I had a smooth transition and then headed out on the 25K bike course to the supportive cheers of more TTG'ers. I took it easy the first few minutes to catch my breath and take in some sport drink. The course was a nice, smooth road with minimal traffic. It is also an out-and-back course which I love. In addition to cheering for other Tri Girls, it's fun (in a humbling sort of way) to watch the fast athletes fly by. Cycling is the area in which I have the most to gain. I know that, if I focus on it, then I'll shave a lot of time off my races. Maybe that will happen someday...but, for now, I plugged along and hollered "good job!" to all those who passed me.

There is a 2-mile hill leading to the turnaround, and it was great to crest it and fly back down. At the bottom, while shifting out of my big chain ring, my chain jammed and I had to stop briefly to correct it. Otherwise, the bike was smooth - slow but smooth. I managed to get down one gel and a good amount of sport drink. My legs were tired, but I felt great otherwise.

I was thrilled to pull into transition, although slightly peeved that I had to run to the far corner of transition to use the porta pottie. Can't they put one closer to the in/out areas for the bike and run?!? I headed out on the course and it felt great to run...for about 30 seconds. Then my shins started screaming at me. My legs didn't have much left in them and so I did a walk/run for the 5K. As time went on I decided to use more frequent, but shorter walk breaks which seemed to help mentally.

I was relived and happy to reach the finish line and wound up with a time of 2:18. As I had absolutely no expectations for this race, I'm totally fine with that. However, the race definitely makes me look forward to the time (which should come in mid-June) when I return to a sane work schedule and can get back to training again.

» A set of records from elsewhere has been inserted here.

(** * Gemini: the multimodal forward dispatch of [gemini_torch/model.py]

    A shallow embedding of the [Gemini] module: its constructor, which
    wires a transformer, an autoregressive wrapper and two modality
    encoders together, and its [forward] method, which picks one of four
    paths from the presence of the optional [img] and [audio] arguments.

    The sub-modules ([Transformer], [Decoder], [AutoregressiveWrapper],
    [ImageToTextEmbeddings], [AudioToEmbeddings]) are collaborators whose
    code is not part of [model.py]; they are taken as an interface (the
    class [Collaborators]) and every statement below is proved for all of
    its implementations. *)

From Stdlib Require Import List String Ascii Bool Arith ZArith Lia.
From Stdlib Require Import DecimalString.
Import ListNotations.

Local Open Scope list_scope.
Local Open Scope string_scope.

Set Implicit Arguments.

(* ================================================================== *)
(** * Python values used by the module *)

(** An exception object: its class name, what [str(e)] prints, and
    whether it is an instance of [Exception] (as against one that only
    derives from [BaseException], such as [KeyboardInterrupt] or
    [SystemExit]), which is what an [except Exception] clause tests. *)
Record exn : Type :=
  mk_exn { exn_class : string; exn_str : string; exn_is_Exception : bool }.

(** Result of evaluating a Python expression: a value or a raised
    exception. *)
Inductive outcome (A : Type) : Type :=
| Ret (a : A)
| Raise (e : exn).
Arguments Ret {A} a.
Arguments Raise {A} e.

(** [exists(val)]: [val is not None]. *)
Definition exists_ {A} (val : option A) : bool :=
  match val with Some _ => true | None => false end.

(** The line terminator written by [print]. *)
Definition nl : string := String (ascii_of_nat 10) EmptyString.

(** [str(n)] for a non-negative integer. *)
Definition str_nat (n : nat) : string := NilEmpty.string_of_uint (Nat.to_uint n).

(** What [print(a1, ..., an)] writes: the arguments separated by one
    space and followed by a newline. *)
Definition print_text (args : list string) : string :=
  String.concat " " args ++ nl.

(* ================================================================== *)
(** * Tensors and [torch.cat] *)

(** A tensor is its shape and its elements in row-major order.  The
    element type is left open: [model.py] never computes on elements. *)
Record tensor (scalar : Type) : Type :=
  mk_tensor { shape : list nat; data : list scalar }.
Arguments mk_tensor {scalar} shape data.

Definition numel (s : list nat) : nat := fold_right Nat.mul 1 s.

Definition well_shaped {S} (t : tensor S) : Prop :=
  List.length (data t) = numel (shape t).

(** [str(t.shape)], e.g. [torch.Size([1, 3])]. *)
Definition str_Size (s : list nat) : string :=
  "torch.Size([" ++ String.concat ", " (map str_nat s) ++ "])".

Definition shape_eqb (s1 s2 : list nat) : bool :=
  if list_eq_dec Nat.eq_dec s1 s2 then true else false.

(** [torch.cat] leaves out legacy empty tensors of shape [(0,)]. *)
Definition should_skip {S} (t : tensor S) : bool :=
  match shape t with
  | [0] => true
  | _ => false
  end.

Definition zero_dim {S} (t : tensor S) : bool :=
  match shape t with
  | [] => true
  | _ => false
  end.

Definition RuntimeError (msg : string) : exn := mk_exn "RuntimeError" msg true.

(** [torch.cat(tensors)] with its default [dim=0], which is how line 139
    of the source calls it.  The tensors must agree in their number of
    dimensions and in every size but the first; the first sizes add up
    and the row-major data are appended.  (The numbers that torch puts
    into the text of its error messages are left out.) *)
Definition torch_cat {S} (tensors : list (tensor S)) : outcome (tensor S) :=
  match tensors with
  | [] => Raise (RuntimeError "torch.cat(): expected a non-empty list of Tensors")
  | _ :: _ =>
    if existsb zero_dim tensors then
      Raise (RuntimeError "zero-dimensional tensor cannot be concatenated")
    else
      match filter (fun t => negb (should_skip t)) tensors with
      | [] => Ret (mk_tensor [0] [])
      | t0 :: rest =>
        if negb (forallb (fun t => Nat.eqb (List.length (shape t)) (List.length (shape t0))) rest) then
          Raise (RuntimeError "Tensors must have same number of dimensions")
        else if negb (forallb (fun t => shape_eqb (tl (shape t)) (tl (shape t0))) rest) then
          Raise (RuntimeError "Sizes of tensors must match except in dimension 0")
        else
          Ret (mk_tensor
                 (list_sum (map (fun t => hd 0 (shape t)) (t0 :: rest)) :: tl (shape t0))
                 (List.concat (map (fun t => data t) (t0 :: rest))))
      end
  end.

(* ================================================================== *)
(** * The collaborators of [model.py] *)

(** The constructor's named arguments with their defaults
    (lines 42-57). *)
Record hparams : Type := mk_hparams {
  num_tokens : Z;
  max_seq_len : Z;
  dim : Z;
  depth : Z;
  dim_head : Z;
  heads : Z;
  use_abs_pos_emb : bool;
  attn_flash : bool;
  attn_kv_heads : Z;
  qk_norm : bool;
  attn_qk_norm : bool;
  attn_qk_norm_dim_scale : bool;
  patches : Z;
  patch_size : Z;
  img_channels : Z;
  audio_seq_len : Z
}.

Definition default_hparams : hparams :=
  {| num_tokens := 50432; max_seq_len := 32052; dim := 2560; depth := 32;
     dim_head := 128; heads := 24; use_abs_pos_emb := false;
     attn_flash := true; attn_kv_heads := 2; qk_norm := true;
     attn_qk_norm := true; attn_qk_norm_dim_scale := true;
     patches := 16; patch_size := 16; img_channels := 3;
     audio_seq_len := 128 |}.

(** Keyword arguments of [Decoder(...)], lines 69-81. *)
Record Decoder_kwargs : Type := mk_Decoder_kwargs {
  dk_dim : Z; dk_depth : Z; dk_dim_head : Z; dk_heads : Z;
  dk_attn_flash : bool; dk_attn_kv_heads : Z; dk_qk_norm : bool;
  dk_attn_qk_norm : bool; dk_attn_qk_norm_dim_scale : bool
}.

(** Keyword arguments of [Transformer(...)], lines 65-82. *)
Record Transformer_kwargs (L : Type) : Type := mk_Transformer_kwargs {
  tk_num_tokens : Z; tk_max_seq_len : Z; tk_use_abs_pos_emb : bool;
  tk_attn_layers : L
}.

(** Keyword arguments of [ImageToTextEmbeddings(...)], lines 88-90. *)
Record ImageToTextEmbeddings_kwargs : Type := mk_ImageToTextEmbeddings_kwargs {
  ik_patch_size : Z; ik_dim : Z; ik_seq_len : Z
}.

I stuck around to chat with the Tri Girls, as well as for a post-race massage. At most races, the free massages are about 5 minutes. At this one, they were about 20, which was really annoying to everyone waiting their turn, but heaven once you were on the table. I enjoyed every minute, but felt somewhat sorry for these wonderful massage students who had to rub down sweaty, smelly, green-crap-covered triathletes with their bare hands. We're a far cry from your standard spa clientèle.

All-in-all it was a great morning. As I suspected, the race was slow and, at times, painful. But it's so satisfying to feel like I've pushed hard and challenged myself.

And for the Tucson Tri Girls - congrats to all of the racers; thank you to those who volunteered and cheered; and best of luck to all those racing at Deuces Wild next weekend!